(* ===== verification/Grouping.v ===== *)
(** * Grouping stored events into commits

    [projection.rs]'s [group_commits]: stored events, read stream by stream, are put back into the
    commits that wrote them, and the commits are ordered so that every stream's events keep their
    sequence order. The order is a topological sort (Kahn's algorithm with a priority queue) of
    the commits under the edges the streams impose. *)

From S2P Require Import Prelude Types Features Outcome Rebuild Wire Projection.

(** ** The algorithm *)

(** crates/evt/src/projection.rs:1048-1054 [compare_events]

    Whether the comparison is not [Greater]. *)
Definition event_leb (a b : SerializedEvent) : bool :=
  string_ltb (ev_entity_id a) (ev_entity_id b)
  || (bool_decide (ev_entity_id a = ev_entity_id b) && (ev_sequence a <=? ev_sequence b)).

Record Grouping := mkGrouping {
  gr_groups : list (list SerializedEvent);
  gr_by_commit : gmap string nat;
  gr_members : list nat
}.

(** crates/evt/src/projection.rs:968-985 [group_commits] *)
Definition group_event (g : Grouping) (event : SerializedEvent) : Grouping :=
  let commit_id := md_commit_id (ev_metadata event) in
  if is_empty commit_id then
    mkGrouping (gr_groups g ++ [[event]]) (gr_by_commit g) (gr_members g ++ [length (gr_groups g)])
  else
    let '(groups, by_commit, index) :=
      match gr_by_commit g !! commit_id with
      | Some index => (gr_groups g, gr_by_commit g, index)
      | None =>
          (gr_groups g ++ [[]], <[commit_id := length (gr_groups g)]> (gr_by_commit g),
           length (gr_groups g))
      end in
    mkGrouping (alter (λ es, es ++ [event]) index groups) by_commit (gr_members g ++ [index]).

Definition group_events (sorted : list SerializedEvent) : Grouping :=
  fold_left group_event sorted (mkGrouping [] ∅ []).

(** crates/evt/src/projection.rs:991-999 [group_commits]

    The edges, in the order of the loop: from one commit of a stream to the next. *)
Fixpoint edges_of (labelled : list (SerializedEvent * nat)) : list (nat * nat) :=
  match labelled with
  | a :: (b :: _) as rest =>
      if bool_decide (ev_entity_id a.1 = ev_entity_id b.1) && negb (bool_decide (a.2 = b.2))
      then (a.2, b.2) :: edges_of rest
      else edges_of rest
  | _ => []
  end.

(** [successors\[previous\].push(current)] for every edge. *)
Definition successors_of (n : nat) (edges : list (nat * nat)) : list (list nat) :=
  fold_left (λ s (e : nat * nat), alter (λ l, l ++ [e.2]) e.1 s) edges (replicate n []).

(** [waiting\[current\] += 1] for every edge. *)
Definition waiting_of (n : nat) (edges : list (nat * nat)) : list nat :=
  fold_left (λ w (e : nat * nat), alter S e.2 w) edges (replicate n 0%nat).

(** crates/evt/src/projection.rs:1001-1005 [group_commits] *)
Definition group_key (groups : list (list SerializedEvent)) (group : nat) : string * Z :=
  match groups !! group with
  | Some (first :: _) => (ev_entity_id first, ev_sequence first)
  | _ => (""%string, 0)
  end.

(** The order of [Reverse<(CommitKey, usize)>] in the queue: the least pair pops first. *)
Definition ready_leb (a b : (string * Z) * nat) : bool :=
  string_ltb a.1.1 b.1.1
  || (bool_decide (a.1.1 = b.1.1)
      && ((a.1.2 <? b.1.2) || ((a.1.2 =? b.1.2) && (a.2 <=? b.2)%nat))).

Section loop.
Context (key : nat → string * Z) (successors : list (list nat)).

(** [ready.push]: the queue is kept in pop order. *)
Definition push_ready (group : nat) (ready : list ((string * Z) * nat)) : list ((string * Z) * nat) :=
  insert_by ready_leb (key group, group) ready.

------------------------------------------------

_Your goal_:
Extract every record. Keep wording exact.

_Result below_:
(* ===== verification/Grouping.v ===== *)
(** * Grouping stored events into commits

    [projection.rs]'s [group_commits]: stored events, read stream by stream, are put back into the
    commits that wrote them, and the commits are ordered so that every stream's events keep their
    sequence order. The order is a topological sort (Kahn's algorithm with a priority queue) of
    the commits under the edges the streams impose. *)

From S2P Require Import Prelude Types Features Outcome Rebuild Wire Projection.

(** ** The algorithm *)

(** crates/evt/src/projection.rs:1048-1054 [compare_events]

    Whether the comparison is not [Greater]. *)
Definition event_leb (a b : SerializedEvent) : bool :=
  string_ltb (ev_entity_id a) (ev_entity_id b)
  || (bool_decide (ev_entity_id a = ev_entity_id b) && (ev_sequence a <=? ev_sequence b)).

Record Grouping := mkGrouping {
  gr_groups : list (list SerializedEvent);
  gr_by_commit : gmap string nat;
  gr_members : list nat
}.

(** crates/evt/src/projection.rs:968-985 [group_commits] *)
Definition group_event (g : Grouping) (event : SerializedEvent) : Grouping :=
  let commit_id := md_commit_id (ev_metadata event) in
  if is_empty commit_id then
    mkGrouping (gr_groups g ++ [[event]]) (gr_by_commit g) (gr_members g ++ [length (gr_groups g)])
  else
    let '(groups, by_commit, index) :=
      match gr_by_commit g !! commit_id with
      | Some index => (gr_groups g, gr_by_commit g, index)
      | None =>
          (gr_groups g ++ [[]], <[commit_id := length (gr_groups g)]> (gr_by_commit g),
           length (gr_groups g))
      end in
    mkGrouping (alter (λ es, es ++ [event]) index groups) by_commit (gr_members g ++ [index]).

Definition group_events (sorted : list SerializedEvent) : Grouping :=
  fold_left group_event sorted (mkGrouping [] ∅ []).

(** crates/evt/src/projection.rs:991-999 [group_commits]

    The edges, in the order of the loop: from one commit of a stream to the next. *)
Fixpoint edges_of (labelled : list (SerializedEvent * nat)) : list (nat * nat) :=
  match labelled with
  | a :: (b :: _) as rest =>
      if bool_decide (ev_entity_id a.1 = ev_entity_id b.1) && negb (bool_decide (a.2 = b.2))
      then (a.2, b.2) :: edges_of rest
      else edges_of rest
  | _ => []
  end.

(** [successors\[previous\].push(current)] for every edge. *)
Definition successors_of (n : nat) (edges : list (nat * nat)) : list (list nat) :=
  fold_left (λ s (e : nat * nat), alter (λ l, l ++ [e.2]) e.1 s) edges (replicate n []).

(** [waiting\[current\] += 1] for every edge. *)
Definition waiting_of (n : nat) (edges : list (nat * nat)) : list nat :=
  fold_left (λ w (e : nat * nat), alter S e.2 w) edges (replicate n 0%nat).

(** crates/evt/src/projection.rs:1001-1005 [group_commits] *)
Definition group_key (groups : list (list SerializedEvent)) (group : nat) : string * Z :=
  match groups !! group with
  | Some (first :: _) => (ev_entity_id first, ev_sequence first)
  | _ => (""%string, 0)
  end.

(** The order of [Reverse<(CommitKey, usize)>] in the queue: the least pair pops first. *)
Definition ready_leb (a b : (string * Z) * nat) : bool :=
  string_ltb a.1.1 b.1.1
  || (bool_decide (a.1.1 = b.1.1)
      && ((a.1.2 <? b.1.2) || ((a.1.2 =? b.1.2) && (a.2 <=? b.2)%nat))).

Section loop.
Context (key : nat → string * Z) (successors : list (list nat)).

(** [ready.push]: the queue is kept in pop order. *)
Definition push_ready (group : nat) (ready : list ((string * Z) * nat)) : list ((string * Z) * nat) :=
  insert_by ready_leb (key group, group) ready.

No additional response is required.